Corporate Secretarial and Governance

Secretarial Audit: Mitigating the compliance risk




Secretarial Audit! What’s it? In the Kenyan (or even African) perimeters, this is a new term and many, both business people and Corporate Secretarial practitioners, may get perplexed by the mere mention of the term, just like any other layman. On the contrary, in other countries like India, there are legal provisions in the companies Act that make it mandatory to have a Secretarial Audit (annually).

Section 204(1) of The Indian Companies Act of 2013 provides for mandatory production of a secretarial audit report for listed and public limited companies as per its given classes. Neither the Companies (Act Cap 486) or Companies Act No. 17 of 2015 of Kenya have such provision. So, why be concerned about it in the Kenyan perimeters then?

Why Secretarial Audit is relevant in Kenya now?

Secretarial Audit is a process like any other audit focused on verifying the compliance of a company with the various laws e.g. The Companies Act and other business laws applicable or relevant to the company.

Like any other audit, one may be tempted to look at Secretarial Audit as an unnecessary extra cost to a company, but is it so? Or are there any other greater costs than the cost of a secretarial audit?  Is secretarial audit relevant in Kenya bearing in mind that it does not have any legal back up in The Companies Act No. 17 of 2015?

Read also The Cost of Compliance : Companies Act No. 17 of 2015

My simple answers to the above questions are; no, yes and yes. The new companies Act No. 17 of 2015 has numerous legal provisions to be complied with by all companies especially the listed and public companies.

The Act also comes in handy with heavy penalties on noncompliance even on minor aspects with the minimum penalty being Shs 200,000. This, makes Secretarial Audit a necessary cost to all companies and company officials. The only one sure way to check yourself, is to have yourself checked.

The current trend by regulators

I believe it’s in light of the new companies Act that The  Institute of Certified Public Secretaries has intensified its seminars and training on matters of secretarial audit and governance audit (we shall cover governance audit in our future article). The institute seeks to accredit more practitioners on secretarial and governance audit. Why? Is there a link with the new enormous compliance requirements? Yes!

The Certified Secretaries course also saw a new dawn in the latest syllabus review by the Kenya Accountant & Secretaries Examination Board, introducing Secretarial audit as a unit in its course.

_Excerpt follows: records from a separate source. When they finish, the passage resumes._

(* ===== verification/Prefill.v ===== *)
(** * The event loop: prefill (srt/managers/scheduler.py)

    The half of an iteration that starts requests: merging the last prefill
    batch into the running batch, choosing the requests of the next one, with
    the isolation of deterministic requests, and the iteration as a whole.

    The grammar queue is empty: requests with a grammar enter the waiting
    queue when their grammar is compiled.  Preemption, LoRA, hierarchical
    caches, dynamic chunk sizes, the retraction test and statistics are left
    out. *)

From S2P Require Import Prelude PyFloat Allocator Request ReqPool LLM42Info World MemCommon Policy BatchOps LLM42Worker Scheduler OutputProcessor EventLoop.
Import EventLoop.

Module Prefill.

Section Prefill.
Context `{Externals} `{Model} {C : Type} `{PC : PrefixCache C}.

Definition get_num_allocatable_reqs (running_bs : Z) : M (Loop C) Z :=
  l ← get;
  mret (Z.min (pp_max_micro_batch_size (loop_args l) - running_bs)
          (Pool.available_size (rtp (w_of (sched l))))).

Definition set_full (full : bool) : M (Loop C) unit :=
  modify (λ l, l <| running_batch ::= λ b, b <| b_batch_is_full := full |> |>).

Definition is_full : M (Loop C) bool := gets (λ l, b_batch_is_full (running_batch l)).
Definition running_bs : M (Loop C) Z := gets (λ l, len (b_reqs (running_batch l))).

(** ** Choosing the requests *)

(** The loop over the waiting queue; [has_det] is
    [has_deterministic_in_batch].  A deterministic request enters an empty
    batch only and closes it. *)
Fixpoint fill_batch (isolated : bool) (queue : list nat) (has_det : bool) (a : PrefillAdder)
    : M (Loop C) PrefillAdder :=
  match queue with
  | [] => mret a
  | id :: queue' =>
      if isolated && has_det then mret a
      else
        r ← on_sched (on_w (req_at id));
        if isolated && (0 <? len (can_run_list a)) && is_deterministic r
        then fill_batch isolated queue' has_det a
        else
          bs ← running_bs;
          n ← get_num_allocatable_reqs bs;
          (if n <=? len (can_run_list a) then set_full true else mret tt);;
          full ← is_full;
          if (full : bool) then mret a
          else
            on_sched (on_w (init_next_round_input true id));;
            align ← gets (λ l, truncation_align_size (loop_args l));
            '(a, res) ← on_sched (on_w (Adder.add_one_req a id align));
            r ← on_sched (on_w (req_at id));
            let has_det := has_det ||
              isolated && bool_decide (id ∈ can_run_list a) && is_deterministic r in
            match res with
            | CONTINUE => fill_batch isolated queue' has_det a
            | NO_TOKEN => set_full true;; mret a
            | OTHER => mret a
            end
  end.

(** The request in the middle of its prompt comes first. *)
Definition start_batch (isolated : bool) (a : PrefillAdder) : M (Loop C) (PrefillAdder * bool) :=
  c ← gets chunked_req;
  match c with
  | None => mret (a, false)
  | Some id =>
      on_sched (on_w (init_next_round_input false id));;
      r ← on_sched (on_w (req_at id));
      '(a, c) ← on_sched (on_w (Adder.add_chunked_req a id));
      modify (λ l, l <| chunked_req := c |>);;
      mret (a, isolated && is_deterministic r)
  end.

(** The adder over the running batch, the queue in its order. *)
Definition choose_requests : M (Loop C) PrefillAdder :=
  l ← get;
  let q := waiting_queue (sched l) in
  rs ← on_sched (on_w (reqs_at q));
  let q := fst <$> SchedulePolicy.calc_priority (policy (loop_args l)) (zip q rs) in
  on_sched (modify (λ s, s <| waiting_queue := q |>));;
  let running := b_reqs (running_batch l) in
  running_reqs ← on_sched (on_w (reqs_at running));
  let a := Adder.init (server_page_size (loop_args l)) running running_reqs (new_token_ratio l)
             (max_prefill_tokens (loop_args l)) (chunked_prefill_size (loop_args l))
             (if is_mixed_chunk (loop_args l) then len running else 0)
             (prefill_max_requests (loop_args l)) in
  let isolated := enable_llm42 (args (sched l)) in
  '(a, has_det) ← start_batch isolated a;
  fill_batch isolated q has_det a.

(** ** The new batch *)

(** The running batch decodes one token along with the new one. *)
Definition mix_batches : M (Loop C) unit :=
  nb ← current;
  rb ← gets running_batch;
  load rb;;
  on_sched (on_w (BatchOps.filter_batch [] None));;
  rb ← current;
  (if BatchOps.is_empty rb then load nb
   else
     on_sched (on_w BatchOps.prepare_for_decode);;
     rb ← current;
     load nb;;
     on_sched (on_w (BatchOps.mix_with_running rb));;
     on_sched (on_w (upd_batch (λ b, b <| b_decoding_reqs := Some (b_reqs rb) |>))));;
  modify (λ l, l <| running_batch :=
    (BatchOps.empty_batch [] false None false false false false) <| b_batch_is_full := b_batch_is_full rb |> |>).

(** The batch of the chosen requests is the batch at hand. *)
Definition make_batch (a : PrefillAdder) : M (Loop C) unit :=
  on_sched (modify (λ s, s <| waiting_queue ::= filter (λ id, id ∉ can_run_list a) |>));;
  (match new_chunked_req a with
   | Some id =>
       c ← gets chunked_req;
       assert_ (match c with None => true | Some _ => false end);;
       modify (λ l, l <| chunked_req := Some id |>)
   | None => mret tt
   end);;
  c ← gets chunked_req;
  (match c with
   | Some id => on_sched (on_w (upd_req id (λ r, r <| is_chunked ::= λ n, n + 1 |>)))
   | None => mret tt
   end);;
  l ← get;
  rs ← on_sched (on_w (reqs_at (can_run_list a)));
  load (BatchOps.init_new (can_run_list a) rs (enable_overlap (args (sched l))) c);;
  on_sched (on_w (BatchOps.prepare_for_extend (enable_deterministic (loop_args l))));;
  nb ← current;
  rb ← gets running_batch;
  if is_mixed_chunk (loop_args l) && negb (BatchOps.is_empty rb) &&
     negb (b_return_logprob nb || b_return_logprob rb)
  then mix_batches
  else on_sched (on_w (upd_batch (λ b, b <| b_decoding_reqs := None |>))).

(** The answer is whether there is a prefill batch; it is at hand then. *)
Definition _get_new_batch_prefill_raw : M (Loop C) bool :=
  l ← get;
  let waits := match chunked_req l with None => false | Some _ => true end in
  if (b_batch_is_full (running_batch l) || (len (waiting_queue (sched l)) =? 0)) && negb waits
  then mret false
  else
    bs ← running_bs;
    n ← get_num_allocatable_reqs bs;
    if (n <=? 0) && waits then set_full true;; mret false
    else
      a ← choose_requests;
      if len (can_run_list a) =? 0 then mret false
      else make_batch a;; mret true.

(** ** An iteration *)

(** The last prefill batch joins the running batch, but for a request whose
    prompt goes on. *)
Definition merge_last_batch : M (Loop C) unit :=
  l ← get;
  (match chunked_req l with
   | Some id => on_sched (on_w (cache_unfinished_req id true))
   | None => mret tt
   end);;
  match last_batch l with
  | Some lb =>
      m ← lift (of_option AttributeError (b_forward_mode lb));
      if is_extend m then
        let exclude := (match chunked_req l with Some id => [id] | None => [] end) ++
                       (match b_chunked_req lb with Some id => [id] | None => [] end) in
        load lb;;
        on_sched (on_w (BatchOps.filter_batch exclude None));;
        lb' ← current;
        (if BatchOps.batch_size lb' <? BatchOps.batch_size lb then set_full false else mret tt);;
        if negb (BatchOps.is_empty lb') && negb (b_is_prefill_only lb') then
          rb ← gets running_batch;
          if BatchOps.is_empty rb then modify (λ l, l <| running_batch := lb' |>)
          else
            rb' ← lift (BatchOps.merge_batch rb lb');
            modify (λ l, l <| running_batch := rb' |>)
        else mret tt
      else mret tt
  | None => mret tt
  end.

Context (forward_batch_generation : Z → ScheduleBatch → GenerationBatchResult).

(** The pass over the prefill batch at hand, which is the last batch then. *)
Definition run_prefill : M (Loop C) unit :=
  rb ← gets running_batch;
  on_sched (modify (λ s, s <| other_running := Some rb |>));;
  result ← run_batch forward_batch_generation;
  process_batch_result result;;
  b ← current;
  modify (λ l, l <| last_batch := Some b |>).

(** One iteration of the event loop: a prefill if there is one, else a decode
    pass. *)
Definition iteration : M (Loop C) unit :=
  merge_last_batch;;
  prefill ← _get_new_batch_prefill_raw;
  if (prefill : bool) then run_prefill
  else
    ready ← decode_iteration forward_batch_generation;
    b ← gets running_batch;
    modify (λ l, l <| last_batch := if (ready : bool) then Some b else None |>).

(** [event_loop_normal] while no request arrives: [n] iterations. *)
Fixpoint event_loop (n : nat) : M (Loop C) unit :=
  match n with
  | O => mret tt
  | S n => iteration;; event_loop n
  end.

End Prefill.
End Prefill.
Lemma tracked_restream ms ms' r :
  streamed ms' (rid r) = streamed ms (rid r) → tracked V ms r → tracked V ms' r.
Proof. intros E [T1 T2 T3 T4]. split; [done..|by rewrite E|done]. Qed.

(** A request in the batch that is not finished has passes left. *)
Lemma rank_pos tbl ms r :
  0 < w → finished r = false → (is_deterministic r = true → finalised V w tbl ms r) →
  (is_deterministic r = false → plain_after tbl r) → 0 < rank w r.
Proof.
  intros Hw Hf HD HP. unfold rank. destruct (is_deterministic r).
  - destruct (HD eq_refl) as [Ht _ Hg]. destruct (Hg Hf) as [Hr Hwin].
    pose proof (ru_room _ _ _ Hr). pose proof (tr_committed _ _ _ Ht) as [[Hv Hv2] _]. nia.
  - pose proof (ru_room _ _ _ (pa_going _ _ (HP eq_refl) Hf)). lia.
Qed.

Lemma rank_le ms r :
  0 < w → 0 ≤ max_new_tokens (sampling_params r) → (is_deterministic r = true → tracked V ms r) →
  rank w r ≤ max_new_tokens (sampling_params r) * w.
Proof.
  intros Hw Hm HT. unfold rank. destruct (is_deterministic r).
  - pose proof (tr_committed _ _ _ (HT eq_refl)) as [[Hv Hv2] _]. nia.
  - pose proof (len_nonneg (output_ids r)). nia.
Qed.

(** The request is complete, and its client has everything. *)
Definition complete (ms : list (list StreamEntry)) r : Prop :=
  finished r = true ∧
  (is_deterministic r = true →
     llm42_verified_tokens r = len (output_ids r) ∧ streamed ms (rid r) = output_ids_through_stop r).

Lemma finished_complete tbl ms r :
  finished r = true → (is_deterministic r = true → finalised V w tbl ms r) → complete ms r.
Proof. intros Hf HD. split; [done|]. intros Hd. destruct (fi_done _ _ _ _ _ (HD Hd) Hf) as (? & _ & ?). done. Qed.

End Requests.

(** ** The server *)

Section Server.
Context `{Externals} `{Model} (V : SamplingParams → list Z → Z) (N w : Z) (slots : list Z).
Implicit Types l : Loop ChunkCache.

(** The shared state with the running batch at hand. *)
Definition home l : World ChunkCache := (w_of (sched l)) <| batch := running_batch l |>.
Definition reqs_of l : gmap nat Req := heap (w_of (sched l)).
Definition ids_of l : list nat := b_reqs (running_batch l).
Definition sent_of l : list (list StreamEntry) := to_detokenizer (sched l).
Definition table_of l : list (list Z) := req_to_token (rtp (w_of (sched l))).

Record serving l : Prop := {
  sv_llm42 : enable_llm42 (args (sched l)) = true;
  sv_stream : default_stream_interval (args (sched l)) ≠ 0 ∧ is_multimodal_gen (args (sched l)) = false;
  sv_mode : fixed_mode (worker (sys (sched l))) N w;
  sv_clock : 0 < clock (sched l);
  sv_empty : ids_of l = [] → pool (kv (w_of (sched l))) ≡ₚ slots;
  sv_seated : ids_of l ≠ [] → seated 1 slots (home l);
  sv_reqs : all_in (finalised V w (table_of l) (sent_of l)) (plain_after (table_of l)) (ids_of l) (sched l);
  sv_rids : ∀ i j r r', reqs_of l !! i = Some r → reqs_of l !! j = Some r' → rid r = rid r' → i = j;
  sv_tracked : ∀ id r, reqs_of l !! id = Some r → is_deterministic r = true → tracked V (sent_of l) r
}.

(** What became of the requests after [k] passes. *)
Record follows (k : Z) l l' : Prop := {
  fo_sub : ∀ id, id ∈ ids_of l' → id ∈ ids_of l;
  fo_reqs : ∀ id r, reqs_of l !! id = Some r → ∃ r', reqs_of l' !! id = Some r' ∧ lineage r r' ∧
    (id ∈ ids_of l' → rank w r' ≤ rank w r - k) ∧
    (id ∈ ids_of l → id ∉ ids_of l' → complete (sent_of l') r' ∨ is_retracted r' = true) ∧
    (id ∉ ids_of l → r' = r)
}.

Lemma follows_refl l : follows 0 l l.
Proof. split; [done|]. intros id r Hr. exists r. split_and!; [done|apply lineage_refl|lia|done|done]. Qed.

Lemma follows_trans k1 k2 l1 l2 l3 :
  serving l2 → serving l3 → follows k1 l1 l2 → follows k2 l2 l3 → follows (k1 + k2) l1 l3.
Proof.
  intros S2 S3 [A1 A2] [B1 B2]. split; [auto|]. intros id r Hr.
  destruct (A2 id r Hr) as (r2 & H2' & L2 & K2 & D2 & O2).
  destruct (B2 id r2 H2') as (r3 & H3 & L3 & K3 & D3 & O3).
  exists r3. split_and!; [done|by eapply lineage_trans|..].
  - intros Hi. specialize (K3 Hi). specialize (K2 (B1 _ Hi)). lia.
  - intros Hi Hn. destruct (decide (id ∈ ids_of l2)) as [Hi2|Hi2]; [auto|].
    rewrite (O3 Hi2) in *. destruct (D2 Hi Hi2) as [[Hf Hc]|Hre]; [left|by right]. split; [done|].
    intros Hd. destruct (Hc Hd) as [C1 C2]. split; [done|]. rewrite <- C2.
    apply (tracked_streamed V); [by eapply sv_tracked|by eapply sv_tracked].
  - intros Hi. rewrite <- (O2 Hi). apply O3. auto.
Qed.

(** ** Before the pass *)

(** The token of the pass does not touch the seats. *)
Lemma seated_output d (wd : World ChunkCache) toks :
  length toks = length (b_reqs (batch wd)) → seated d slots wd →
  seated d slots (wd <| batch ::= λ b, b <| b_output_ids := Some toks |> |>).
Proof.
  intros Hl [S1 S2 S3 S4 S5 S6 S7 S8 S9]. split; rsimpl; try done.
  - destruct S1 as [T1 T2 T3 T4 T5 T6 T7]. split; rsimpl; try done. by intros ? [= <-].
  - intros j id Hj. destruct (S6 j id Hj) as (r & Hr & A1 & A2 & A3). exists r. split_and!; try done.
    intros Hg. destruct (A3 Hg) as [B1 B2 B3 B4]. split; by rsimpl.
Qed.
(* ===== verification/Drain.v ===== *)
(** * The event loop runs dry

    Whole iterations of the event loop, with their attempt to form a prefill
    batch, on a server with an empty queue whose memory is large enough for
    all its running requests at their full length: nothing is ever retracted,
    every iteration decodes, and the requests end one after the other. *)

From S2P Require Import Prelude Returns PyFloat Allocator AllocatorFacts Request ReqPool LLM42Info InfoFacts World MemCommon CacheLaws BatchOps LLM42Worker Verifier WorkerFacts BatchFacts Scheduler OutputProcessor OutputFacts DecodeFacts DecodeStep DecodePass PrepareFacts RetractFacts EventLoop Prefill LoopFacts Serving.
Import PoolFacts Batch Finish OneStream Pass Step EventLoop Prefill.

Section Drain.
Context `{Externals} `{Model} (V : SamplingParams → list Z → Z) (N w : Z) (slots : list Z).
Implicit Types l : Loop ChunkCache.

(** Nothing waits for a prefill, and the last batch was not one. *)
Record calm l : Prop := {
  ca_queue : waiting_queue (sched l) = [];
  ca_chunked : chunked_req l = None;
  ca_last : ∀ lb, last_batch l = Some lb → ∃ m, b_forward_mode lb = Some m ∧ is_extend m = false
}.

(** The tokens of a request at its full length *)
Definition full_len (r : Req) : Z := len (origin_input_ids r) + max_new_tokens (sampling_params r).
Definition demand (h : gmap nat Req) (ids : list nat) : Z :=
  zsum ((λ id, match h !! id with Some r => full_len r | None => 0 end) <$> ids).

(** Every running request may generate a token. *)
Definition may_generate l : Prop :=
  ∀ id r, id ∈ ids_of l → reqs_of l !! id = Some r → 0 < max_new_tokens (sampling_params r).

(** ** The demand *)

Lemma demand_cons h id ids :
  demand h (id :: ids) = (match h !! id with Some r => full_len r | None => 0 end) + demand h ids.
Proof. done. Qed.

Lemma demand_app h ids ids' : demand h (ids ++ ids') = demand h ids + demand h ids'.
Proof. unfold demand. by rewrite fmap_app, zsum_app. Qed.

Lemma demand_perm h ids ids' : ids ≡ₚ ids' → demand h ids = demand h ids'.
Proof. induction 1; rewrite ?demand_cons; lia. Qed.

Lemma demand_nonneg h ids :
  (∀ id r, id ∈ ids → h !! id = Some r → 0 < max_new_tokens (sampling_params r)) → 0 ≤ demand h ids.
Proof.
  induction ids as [|id ids IH]; intros Hp; [done|]. rewrite demand_cons.
  assert (0 ≤ demand h ids) by (apply IH; intros; eapply Hp; [by apply list_elem_of_further|done]).
  destruct (h !! id) as [r|] eqn:Hr; [|lia]. specialize (Hp id r (list_elem_of_here _ _) Hr).
  unfold full_len. pose proof (len_nonneg (origin_input_ids r)). lia.
Qed.

(** Requests keep their prompt and their limit, and only leave. *)
Lemma demand_follows k l l' :
  serving V N w slots l → serving V N w slots l' → follows w k l l' → may_generate l →
  may_generate l' ∧ demand (reqs_of l') (ids_of l') ≤ demand (reqs_of l) (ids_of l).
Proof.
  intros Sv Sv' Fo Hp.
  assert (Hsame : ∀ id r', id ∈ ids_of l' → reqs_of l' !! id = Some r' →
    ∃ r, id ∈ ids_of l ∧ reqs_of l !! id = Some r ∧ full_len r' = full_len r ∧ sampling_params r' = sampling_params r).
  { intros id r' Hin Hr'. destruct (follows_back V N w slots k l l' id r' Sv Fo Hin Hr') as (r & Hi & Hr & [_ _ L3 L4 _ _] & _).
    exists r. unfold full_len. by rewrite L3, L4. }
  split.
  - intros id r' Hin Hr'. destruct (Hsame id r' Hin Hr') as (r & Hi & Hr & _ & ->). by eapply Hp.
  - destruct (decide (ids_of l' = [])) as [->|Hne]; [by apply demand_nonneg|].
    assert (Hsub : ids_of l' ⊆+ ids_of l) by (apply NoDup_submseteq; [apply (sv_seated _ _ _ _ _ Sv' Hne)|apply Fo]).
    apply submseteq_Permutation in Hsub as [rest Hperm]. rewrite (demand_perm _ _ _ Hperm), demand_app.
    assert (0 ≤ demand (reqs_of l) rest).
    { apply demand_nonneg. intros id r Hin Hr. eapply Hp; [|done]. rewrite Hperm. apply elem_of_app. by right. }
    assert (demand (reqs_of l') (ids_of l') = demand (reqs_of l) (ids_of l')); [|lia].
    unfold demand. f_equal. apply list_fmap_ext. intros i id Hid. apply list_elem_of_lookup_2 in Hid.
    destruct (sv_reqs _ _ _ _ _ Sv' id Hid) as (r' & Hr' & _). change (reqs_of l' !! id = Some r') in Hr'.
    destruct (Hsame id r' Hid Hr') as (r & _ & Hr & Ef & _). by rewrite Hr, Hr'.
Qed.

(** With memory for the demand there is room for the next tokens. *)
Lemma demand_room l :
  serving V N w slots l → ids_of l ≠ [] → may_generate l → demand (reqs_of l) (ids_of l) ≤ len slots → room l.
Proof.
  intros Sv Hne Hp Hd. pose proof (sv_seated _ _ _ _ _ Sv Hne) as Hs. unfold room.
  pose proof (kv_ok_available _ (sd_kv _ _ _ Hs)) as Ea. change (kv (home l)) with (kv (w_of (sched l))) in Ea. rewrite Ea.
  pose proof (sd_slots _ _ _ Hs) as Hsl. apply Permutation_length in Hsl. rewrite length_app in Hsl.
  change (heap (home l)) with (reqs_of l) in Hsl. change (b_reqs (batch (home l))) with (ids_of l) in Hsl.
  change (req_to_token (rtp (home l))) with (table_of l) in Hsl. change (kv (home l)) with (kv (w_of (sched l))) in Hsl.
  assert (Hle : ∀ ids, (∀ id, id ∈ ids → id ∈ ids_of l) →
    len ids + len (held_ids (table_of l) (reqs_of l) ids) ≤ demand (reqs_of l) ids).
  { induction ids as [|id ids IH]; intros Hin; [done|]. rewrite demand_cons, len_cons.
    specialize (IH ltac:(intros; apply Hin; by apply list_elem_of_further)).
    pose proof (Hin id (list_elem_of_here _ _)) as Hid. destruct (sv_reqs _ _ _ _ _ Sv id Hid) as (r & Hr & HD & HP).
    change (reqs_of l !! id = Some r) in Hr. specialize (Hp id r Hid Hr).
    destruct (after_pass V w _ _ r HD HP) as (A1 & A2 & _).
    change (held_ids ?t ?h (id :: ids)) with ((match h !! id with Some r => held t r | None => [] end) ++ held_ids t h ids).
    rewrite Hr, len_app. assert (len (held (table_of l) r) + 1 ≤ full_len r); [|lia].
    unfold full_len. pose proof (len_nonneg (origin_input_ids r)). destruct (gone r) eqn:Eg.
    - rewrite held_none by auto. rewrite len_nil. lia.
    - specialize (A2 eq_refl). pose proof (held_length _ _ A2). pose proof (ru_room _ _ _ A2). unfold seqlen in *. lia. }
  specialize (Hle (ids_of l) (λ _ Hid, Hid)). unfold len in *. lia.
Qed.

(** ** An iteration *)

Context (forward_batch_generation : Z → ScheduleBatch → GenerationBatchResult).
Hypothesis forward_length : ∀ n b,
  length (next_token_ids (forward_batch_generation n b)) = length (b_reqs b).

(** With an empty queue an iteration is a decode pass. *)
Lemma iteration_calm l ready l1 :
  calm l → decode_iteration forward_batch_generation l = (Ok ready, l1) →
  iteration forward_batch_generation l =
    (Ok tt, l1 <| last_batch := if (ready : bool) then Some (running_batch l1) else None |>).
Proof.
  intros [Hq Hc Hl] E. unfold iteration. rewrite (bind_ok _ _ l tt l).
  2:{ unfold merge_last_batch. rewrite (bind_ok _ _ l l l) by done. rewrite Hc, (bind_ok _ _ l tt l) by done.
      destruct (last_batch l) as [lb|] eqn:El; [|done]. destruct (Hl lb eq_refl) as (m & Em & Ex).
      rewrite (bind_ok _ _ l m l) by (by rewrite Em). by rewrite Ex. }
  rewrite (bind_ok _ _ l false l).
  2:{ unfold _get_new_batch_prefill_raw. rewrite (bind_ok _ _ l l l) by done. rewrite Hc, Hq. cbv zeta.
      cbn [len length Z.of_nat Z.eqb negb]. by rewrite orb_true_r. }
  rewrite (bind_ok _ _ l ready l1) by done. by rewrite (bind_ok _ _ l1 (running_batch l1) l1) by done.
Qed.

(** The requests that left are complete. *)
Definition leaves l l' : Prop :=
  ∀ id, id ∈ ids_of l → id ∉ ids_of l' → ∃ r, reqs_of l' !! id = Some r ∧ complete (sent_of l') r.

(** A complete request stays so. *)
Lemma complete_stays l l' r :
  (is_deterministic r = true → tracked V (sent_of l) r ∧ tracked V (sent_of l') r) →
  complete (sent_of l) r → complete (sent_of l') r.
Proof.
  intros Ht [Hf Hc]. split; [done|]. intros Hd. destruct (Hc Hd) as [C1 C2]. split; [done|]. destruct (Ht Hd) as [T1 T2].
  rewrite <- C2. by eapply (tracked_streamed V).
Qed.

Lemma leaves_trans k l1 l2 l3 :
  serving V N w slots l2 → serving V N w slots l3 → follows w k l2 l3 → leaves l1 l2 → leaves l2 l3 → leaves l1 l3.
Proof.
  intros S2 S3 Fo L1 L2 id Hi Hn. destruct (decide (id ∈ ids_of l2)) as [Hi2|Hi2]; [by apply L2|].
  destruct (L1 id Hi Hi2) as (r & Hr & Hc). destruct (fo_reqs _ _ _ _ Fo id r Hr) as (r' & Hr' & _ & _ & _ & Eo). rewrite (Eo Hi2) in Hr'.
  exists r. split; [done|]. apply (complete_stays l2 l3); [|done].
  intros Hd. split; [by eapply (sv_tracked _ _ _ _ _ S2)|by eapply (sv_tracked _ _ _ _ _ S3)].
Qed.

Lemma smooth_leaves l l' res :
  serving V N w slots l → serving V N w slots l' → smooth l l' res → leaves l l'.
Proof.
  intros Sv Sv' Hs id Hi Hn. destruct (sv_reqs _ _ _ _ _ Sv id Hi) as (r & Hr & HD & _).
  destruct (sm_leave _ _ _ Hs id r Hi Hn Hr) as [Hf Hr']. exists r. split; [done|].
  apply (complete_stays l l'); [|by eapply (finished_complete V w)].
  intros Hd. split; [by eapply (sv_tracked _ _ _ _ _ Sv)|by eapply (sv_tracked _ _ _ _ _ Sv')].
Qed.

(** The last batch is not part of the state the invariant speaks of. *)
Lemma serving_last l o : serving V N w slots l → serving V N w slots (l <| last_batch := o |>).
Proof. intros []. by split. Qed.
Lemma follows_last k l l' o : follows w k l l' → follows w k l (l' <| last_batch := o |>).
Proof. intros []. by split. Qed.

Lemma calm_iteration l :
  fixed_shape_determinism V N w → 0 < w → serving V N w slots l → calm l → may_generate l →
  demand (reqs_of l) (ids_of l) ≤ len slots →
  ∃ l', iteration forward_batch_generation l = (Ok tt, l') ∧ serving V N w slots l' ∧ calm l' ∧ follows w 1 l l' ∧
    leaves l l' ∧ (ids_of l' = [] ∨ busy l).
Proof using forward_length.
  intros Hdet Hw Sv Hc Hp Hd.
  destruct (decode_iteration_ok V N w slots forward_batch_generation forward_length l Hdet Hw Sv) as (res & l1 & E & I & Hsm).
  assert (Hs : smooth l l1 res).
  { destruct (decide (ids_of l = [])) as [Hnil|Hne]; [|by apply Hsm, demand_room].
    revert E. unfold decode_iteration. rewrite (bind_ok _ _ l (running_batch l) l) by done. unfold BatchOps.is_empty.
    fold (ids_of l). rewrite Hnil. cbn. intros [= <- <-]. split; try done. by eexists. }
  destruct (sm_ok _ _ _ Hs) as [ready ->]. set (o := if ready then Some (running_batch l1) else None).
  exists (l1 <| last_batch := o |>). split; [by apply iteration_calm|].
  assert (Hcalm : calm (l1 <| last_batch := o |>)).
  { destruct Hc as [C1 C2 _]. split; rsimpl; [by apply Hs|by rewrite (sm_chunked _ _ _ Hs)|]. unfold o. destruct ready; [|done].
    intros lb [= <-]. exists DECODE. split; [by apply (sm_mode _ _ _ Hs)|done]. }
  inversion I as [|Sv1 Fo Hnil|Hb Sv1 Fo]; subst; (split_and!; [by apply serving_last|done|by apply follows_last| |by auto]);
    exact (smooth_leaves l l1 _ Sv Sv1 Hs).
Qed.

(** ** The loop *)

Lemma event_loop_calm n l :
  fixed_shape_determinism V N w → 0 < w → serving V N w slots l → calm l → may_generate l →
  demand (reqs_of l) (ids_of l) ≤ len slots →
  ∃ l' k, event_loop forward_batch_generation n l = (Ok tt, l') ∧ serving V N w slots l' ∧ follows w k l l' ∧ leaves l l' ∧
    (ids_of l' = [] ∨ n = 0%nat ∨ ∃ lm, serving V N w slots lm ∧ busy lm ∧ follows w (Z.of_nat n - 1) l lm).
Proof using forward_length.
  intros Hdet Hw. revert l. induction n as [|n IH]; intros l Sv Hc Hp Hd.
  { exists l, 0. split_and!; [done|done|apply follows_refl| |by auto]. by intros id Hi Hn. }
  destruct (calm_iteration l Hdet Hw Sv Hc Hp Hd) as (l1 & E1 & Sv1 & Hc1 & Fo1 & L1 & Hb1).
  destruct (demand_follows 1 l l1 Sv Sv1 Fo1 Hp) as [Hp1 Hd1].
  destruct (IH l1 Sv1 Hc1 Hp1 ltac:(lia)) as (l' & k & E' & Sv' & Fo' & L' & Hb'). exists l', (1 + k).
  split_and!; [cbn [event_loop]; by rewrite (bind_ok _ _ _ _ _ E1)|done|by apply (follows_trans V N w slots 1 k l l1)
    |by apply (leaves_trans k l l1)|].
  destruct Hb' as [Hnil|[->|(lm & Sm & Bm & Fm)]]; [by left|..].
  - destruct Hb1 as [Hnil|Hb].
    + left. destruct (ids_of l') as [|id ids] eqn:El; [done|]. assert (Hin : id ∈ ids_of l1).
      { apply (fo_sub _ _ _ _ Fo'). rewrite El. apply list_elem_of_here. }
      rewrite Hnil in Hin. by apply elem_of_nil in Hin.
    + right. right. exists l. split_and!; [done|done|]. apply follows_refl.
  - right. right. exists lm. split_and!; [done|done|]. replace (Z.of_nat (S n) - 1) with (1 + (Z.of_nat n - 1)) by lia.
    by apply (follows_trans V N w slots 1 _ l l1).
Qed.
End Drain.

Where are we headed then?

The same system that’s providing stringent and many confusing legal provisions, is offering a way out on how to stay on the right path –Secretarial Audit.


Objectives of a Secretarial Audit

The main objectives of a secretarial audit are as follows:

  1. To identify and point out aspects of non-compliance and or insufficient compliance by the company.
  2. To check and report on matters of non-compliance to the shareholders, regulators and other relevant parties.
  3. To ensure protection of interests of customers, employees, society, government, suppliers, financiers and investors.
  4. To avoid unnecessary legal actions by regulators, law enforcement bodies and other persons.

In Kenya, regulators and other law enforcement agencies do not have any legal requirement to enforce conduct of a secretarial audit. This points out then that, Secretarial Audit in Kenya, for the time being, can be focused on benefiting the company, internally, just like an internal audit, hence putting the company on a safe plane on its legal obligations.

Scope of Secretarial Audit

A secretarial audit’s scope revolves within verification of compliance with legal enactments, industry or business regulations, guidelines (general or specific) and other rules concerning the respective business.

In Kenya, a secretarial audit would cover compliance with the following (just a few):

  1. The Companies Act No 17 of 2015.
  2. The Central Depositories Act, regulations and rules therein.
  3. Capital Markets Authority general regulations.
  4. Finance Act.
  5. State Corporations Act (For state corporations).
  6. Capital Markets Authority Act.
  7. Securities Exchange rules.

The above list is not comprehensive of all the regulations, albeit, at least in each industry, there’s a specific regulation and a company is required to move its head through and make sure it sticks up at the right point of each. A simple mistake, could be costly to the company both in time, money and reputation.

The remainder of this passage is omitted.